Lejos de las playas más famosas y del ritmo acelerado de Bangkok, una región del noreste de Tailandia busca convertirse en una nueva opción para los viajeros internacionales. Se trata de Ubon Ratchathani, una provincia fronteriza con Laos y Camboya que conserva una fuerte influencia vietnamita y que ahora es promovida por las autoridades como un destino más económico, tranquilo y cercano a las tradiciones locales.
Atravesada por el río Mekong, Ubon Ratchathani combina paisajes naturales, templos, gastronomía y celebraciones tradicionales en un territorio de grandes dimensiones. La provincia es aproximadamente siete veces más extensa que la Ciudad de México y alberga a cerca de 1.8 millones de habitantes.
Su menor desarrollo económico frente a otras zonas turísticas del país también se ha convertido en parte del argumento de promoción. La oferta de hospedaje, comida y actividades puede resultar más accesible que en algunos de los destinos turísticos más conocidos de Tailandia.

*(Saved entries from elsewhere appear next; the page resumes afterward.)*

(* ===== verification/EventSourcedSpec.v ===== *)
(** * Correctness of the event-sourced entity

    The history of an entity is the list of envelopes its writes committed.
    This file shows that what the actor appends replays to the state it
    computed, that recovery rebuilds that state from any mixture of snapshot
    and remaining events, that retention keeps this possible, and that through
    every interleaving of commands, writes and failures the in-memory state is
    the replay of what is stored. *)

From S2P Require Import Prelude GoStrings Tenancy Persistence Egopb StoreApi Command Protocol EventSourced.
From Stdlib Require Import ZArith Lia.
Open Scope string_scope.
Open Scope list_scope.
Open Scope urd_scope.

Module eventsource_spec.
Import persistence egopb tenancy eventsource.

(** ** What the user code and the protobuf library promise *)
Class LawfulDeps (D : Deps) := {
  any_state s : UnmarshalTo D (Some (anyOfState D s)) = Ok s;
  any_event e : UnmarshalNew D (Some (anyOfEvent D e)) = Ok e;
  proto_roundtrip x b : protoMarshal D x = Ok b -> protoUnmarshal D b = Ok x;
  decrypt_encrypt enc ctx pid b c k : encryptor D = Some enc -> Encrypt enc ctx pid b = Ok (c, k) ->
    forall ctx', Decrypt enc ctx' pid c k = Ok b;
  (** an adapter leaves events of the current schema alone *)
  adapt_current adapt e n : adapt ∈ eventAdapters D -> adapt (Some (anyOfEvent D e)) n = Ok (Some (anyOfEvent D e));
  (** the event handler is a function of the event and the state *)
  event_pure ctx ctx' e s : HandleEvent D ctx e s = HandleEvent D ctx' e s
}.

Section Entity.
Context {D : Deps} `{!LawfulDeps D}.

Abbreviation Actor := (Actor D).
Abbreviation State := (State D).

(** ** Envelopes and their replay *)
Definition numbered (n : N) (l : list Event) : Prop :=
  forall i e, l !! i = Some e -> SequenceNumber e = (n + 1 + N.of_nat i)%N.

(** The envelope [env] holds the domain event [e] in the form an actor
    configured like [c], bound to the tenant [tc], reads back. *)
Record carries (c : Config) (tc : TenantContext) (e : DomainEvent D) (env : Event) : Prop := {
  car_pid : PersistenceId env = persistenceID c;
  car_tenant : tenantAware c = true -> UnmarshalMetadata (TenantMetadata env) = Ok tc;
  car_apply : forall (a : Actor) ctx s s', config D a = c -> (tenantAware c = true -> actorTenant D a = tc) ->
    HandleEvent D Background e s = Ok s' -> applyPersistedEvent D a ctx s env = Ok s'
}.

Definition evolve (s : State) (evs : list (DomainEvent D)) : result string State :=
  rfold (fun s e => HandleEvent D Background e s) s evs.

(** [l] continues a stream at [n] and takes state [s] to [s']. *)
Definition appended (c : Config) (tc : TenantContext) (n : N) (s : State) (l : list Event) (s' : State) : Prop :=
  numbered n l /\ exists evs, Forall2 (carries c tc) evs l /\ evolve s evs = Ok s'.

Lemma numbered_nil n : numbered n [].
Proof. by intros i e Hi. Qed.

Lemma numbered_app n l1 l2 : numbered n (l1 ++ l2) <-> numbered n l1 /\ numbered (n + N.of_nat (length l1)) l2.
Proof.
  split.
  - intros H. split; intros i e Hi.
    + apply H. by apply lookup_app_l_Some.
    + specialize (H (length l1 + i)%nat e). rewrite lookup_app_r in H by lia.
      replace (length l1 + i - length l1)%nat with i in H by lia. specialize (H Hi). lia.
  - intros [H1 H2] i e Hi. apply lookup_app_Some in Hi as [Hi|[Hge Hi]]; [by apply H1|].
    apply H2 in Hi. lia.
Qed.

Lemma appended_nil c tc n s : appended c tc n s [] s.
Proof. split; [apply numbered_nil|]. by exists []. Qed.

Lemma appended_app c tc n s l1 l2 s2 :
  appended c tc n s (l1 ++ l2) s2 <->
  exists s1, appended c tc n s l1 s1 /\ appended c tc (n + N.of_nat (length l1)) s1 l2 s2.
Proof.
  split.
  - intros ([N1 N2]%numbered_app & evs & Hf & He).
    apply Forall2_app_inv_r in Hf as (e1 & e2 & H1 & H2 & ->).
    unfold evolve in He. rewrite rfold_app in He. apply rbind_Ok in He as (s1 & E1 & E2).
    exists s1. split; split; eauto.
  - intros (s1 & (N1 & e1 & H1 & E1) & (N2 & e2 & H2 & E2)). split; [by apply numbered_app|].
    exists (e1 ++ e2). split; [by apply Forall2_app|]. unfold evolve in *. by rewrite rfold_app, E1.
Qed.

(** Replaying appended envelopes rebuilds the state. *)
Lemma appended_replay c tc n s l s' (a : Actor) ctx : appended c tc n s l s' ->
  config D a = c -> (tenantAware c = true -> actorTenant D a = tc) ->
  rfold (applyPersistedEvent D a ctx) s l = Ok s'.
Proof.
  intros (_ & evs & Hf & He) Hc Ht. revert s He.
  induction Hf as [|e env evs l Hcar Hf IH]; intros s He; unfold evolve in He; simpl in *.
  { by injection He as <-. }
  destruct (HandleEvent D Background e s) as [s1|] eqn:He1; [|done].
  rewrite (car_apply _ _ _ _ Hcar a ctx s s1 Hc Ht He1). simpl in *. by apply IH.
Qed.

Lemma adapters_current e n : Chain (eventAdapters D) (Some (anyOfEvent D e)) n = Ok (Some (anyOfEvent D e)).
Proof.
  unfold Chain. assert (forall adapt, adapt ∈ eventAdapters D -> adapt (Some (anyOfEvent D e)) n = Ok (Some (anyOfEvent D e))) as H
    by (intros; by apply adapt_current).
  induction (eventAdapters D) as [|f l IH]; [done|]. simpl. rewrite H by left. simpl. apply IH.
  intros. apply H. by right.
Qed.

(** What [marshalEvent] writes, [applyPersistedEvent] reads. *)
Lemma marshalEvent_carries (a0 : Actor) ctx tc n ts e env :
  marshalEvent D a0 ctx e tc n ts = Ok env -> (tenantAware (config D a0) = true -> tenancy.wf tc) ->
  SequenceNumber env = n /\ carries (config D a0) tc e env.
Proof.
  intros Hm Ht. unfold marshalEvent in Hm.
  apply rbind_Ok in Hm as ([[any kid] ienc] & Henc & [= <-]). split; [done|].
  assert (tenantAware (config D a0) = true ->
    UnmarshalMetadata (if tenantAware (config D a0) then MarshalMetadata tc else ∅) = Ok tc) as Hmd.
  { intros Ha. rewrite Ha. by apply UnmarshalMetadata_Marshal, Ht. }
  split; [done|done|]. intros a ctx' s s' Hc Hten Hs'. unfold applyPersistedEvent, wrap. simpl. rewrite Hc.
  match goal with |- rbind _ ?m = _ => assert (m = Ok tt) as -> end.
  { destruct (tenantAware _); [|done]. unfold unmarshalTenant. rewrite Hmd, Hten by done. simpl.
    by rewrite (proj2 (VerifyUnchanged_Ok tc tc tt)). }
  simpl.
  assert (decryptPayload D a ctx' (Some any) ienc kid = Ok (Some (anyOfEvent D e))) as ->.
  { unfold decryptPayload. destruct (encryptor D) as [enc|] eqn:E; [|by simplify_eq].
    unfold wrap in Henc.
    apply rbind_Ok in Henc as (b & Hb & Henc). apply rbind_Ok in Henc as ([ci k] & Hci & [= <- <- <-]).
    destruct (protoMarshal D (anyOfEvent D e)) as [b'|] eqn:Ep; simplify_eq/=.
    destruct (Encrypt enc ctx (pid D a0) b) as [[ci' k']|] eqn:Ee; simplify_eq/=.
    replace (pid D a) with (pid D a0) by (unfold pid; by rewrite Hc).
    rewrite (decrypt_encrypt _ _ _ _ _ _ E Ee). simpl. by rewrite (proto_roundtrip _ _ Ep). }
  simpl. rewrite adapters_current. destruct (eventAdapters D); simpl; rewrite any_event; simpl;
    by rewrite (event_pure ctx' Background), Hs'.
Qed.

Lemma buildEnvelopes_appended (a0 : Actor) ctx events tc s n ts envs s' n' :
  buildEnvelopes D a0 ctx events tc s n ts = Ok (envs, s', n') ->
  (n + N.of_nat (length events) < two64)%N -> (tenantAware (config D a0) = true -> tenancy.wf tc) ->
  appended (config D a0) tc n s envs s' /\ n' = (n + N.of_nat (length envs))%N /\ length envs = length events.
Proof.
  unfold buildEnvelopes. revert envs s' n'. induction events as [|e events IH] using rev_ind; intros envs s' n' H Hlt Hwf.
  { injection H as <- <- <-. split; [apply appended_nil|]. simpl. split; [lia|done]. }
  rewrite rfold_app in H. apply rbind_Ok in H as ([[envs1 s1] n1] & H1 & H2). rewrite length_app in Hlt. simpl in Hlt.
  destruct (IH _ _ _ H1) as (Happ & -> & Hlen); [lia|done|]. simpl in H2.
  apply rbind_Ok in H2 as ([[envs2 s2] n2] & H2 & [= <- <- <-]).
  apply rbind_Ok in H2 as (s3 & Hs & H2). apply rbind_Ok in H2 as (env & Hm & [= <- <- <-]).
  destruct (HandleEvent D ctx e s1) as [s3'|] eqn:He; simplify_eq/=.
  rewrite u64_succ_small in Hm |- * by lia. apply marshalEvent_carries in Hm as [Hsn Hcar]; [|done].
  split_and!.
  - apply appended_app. exists s1. split; [done|]. split.
    + intros i x Hx. destruct i as [|i]; simpl in Hx; [|by destruct i]. injection Hx as <-. lia.
    + exists [e]. split; [constructor; [done|apply Forall2_nil_2]|]. unfold evolve. simpl.
      by rewrite (event_pure Background ctx), He.
  - rewrite length_app. simpl. lia.
  - rewrite !length_app, Hlen. done.
Qed.

Lemma marshalEvent_seq (a : Actor) ctx tc n ts e env :
  marshalEvent D a ctx e tc n ts = Ok env -> SequenceNumber env = n /\ PersistenceId env = pid D a.
Proof. unfold marshalEvent. by intros ([[any kid] ienc] & _ & [= <-])%rbind_Ok. Qed.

La Autoridad de Turismo de Tailandia (TAT) busca aprovechar esas características para atraer a visitantes extranjeros y diversificar los destinos que reciben a los millones de viajeros que llegan cada año al país.
Ubon Ratchathani también intenta competir en un terreno que se ha vuelto fundamental para la industria turística: las redes sociales.
La provincia cuenta con campos de arroz, murales, templos, esculturas de grandes dimensiones y talleres tradicionales dedicados al algodón y la seda. A estos espacios se suman cafeterías con grandes ventanales desde las que pueden observarse paisajes de los bosques ubicados al otro lado del río Mekong, en Laos.
Las autoridades turísticas han identificado estos lugares como atractivos para una generación de viajeros que descubre destinos principalmente a través de plataformas como Instagram y TikTok.
Entre sus sitios más llamativos destacan enormes esculturas de dragones, algunas con dimensiones que superan ampliamente la altura de una persona, así como templos con diseños diversos que reflejan parte de la tradición religiosa y cultural de la región.

La gastronomía es otro de los atractivos. Ubon cuenta con 13 restaurantes incluidos en recomendaciones de la Guía Michelin, lo que permite complementar la oferta cultural con opciones gastronómicas a precios relativamente accesibles.
Uno de los principales motivos para promover Ubon fuera de Tailandia es el Festival de las Velas de Ubon Ratchathani, una celebración que se realiza cada año entre finales de julio y principios de agosto.
Durante meses, grupos de habitantes trabajan en la elaboración de grandes carrozas decoradas con figuras de animales mitológicos y elementos relacionados con el budismo. Las piezas son presentadas durante un desfile que reúne a miles de personas.
El festival se ha convertido en una de las principales expresiones del orgullo local y en un punto de encuentro para visitantes procedentes de distintas regiones de Tailandia.
La participación de extranjeros todavía es limitada, precisamente uno de los aspectos que las autoridades quieren modificar. La estrategia turística busca que la celebración deje de ser principalmente un evento conocido dentro del país y gane presencia entre los viajeros internacionales.
Días antes del desfile principal, las calles muestran parte del proceso de elaboración de las carrozas. Los visitantes incluso pueden participar en algunos trabajos artesanales y ayudar a crear pequeñas figuras de cera que posteriormente forman parte de estructuras de varios metros.
La ubicación de la provincia es otro elemento que las autoridades tailandesas pretenden aprovechar. Su cercanía con Laos y Camboya permite plantearla como una parada dentro de recorridos por el sudeste asiático.
La TAT busca atraer a viajeros que visitan los países vecinos para que incorporen Ubon Ratchathani a sus rutas y permanezcan algunos días en territorio tailandés.
La estrategia ocurre además en un momento en que Tailandia intenta recuperar el ritmo de llegada de visitantes internacionales. Durante los primeros siete meses del año, el país recibió 18.5 millones de turistas extranjeros, una disminución de 3.19 por ciento respecto al mismo periodo de 2025.
Ante ese escenario, las autoridades buscan ampliar la oferta turística más allá de los destinos tradicionales. Ubon Ratchathani aparece así como una alternativa que combina naturaleza, cultura, gastronomía y precios más accesibles, con el objetivo de convertir una provincia hasta ahora poco conocida internacionalmente en una nueva puerta de entrada al turismo tailandés.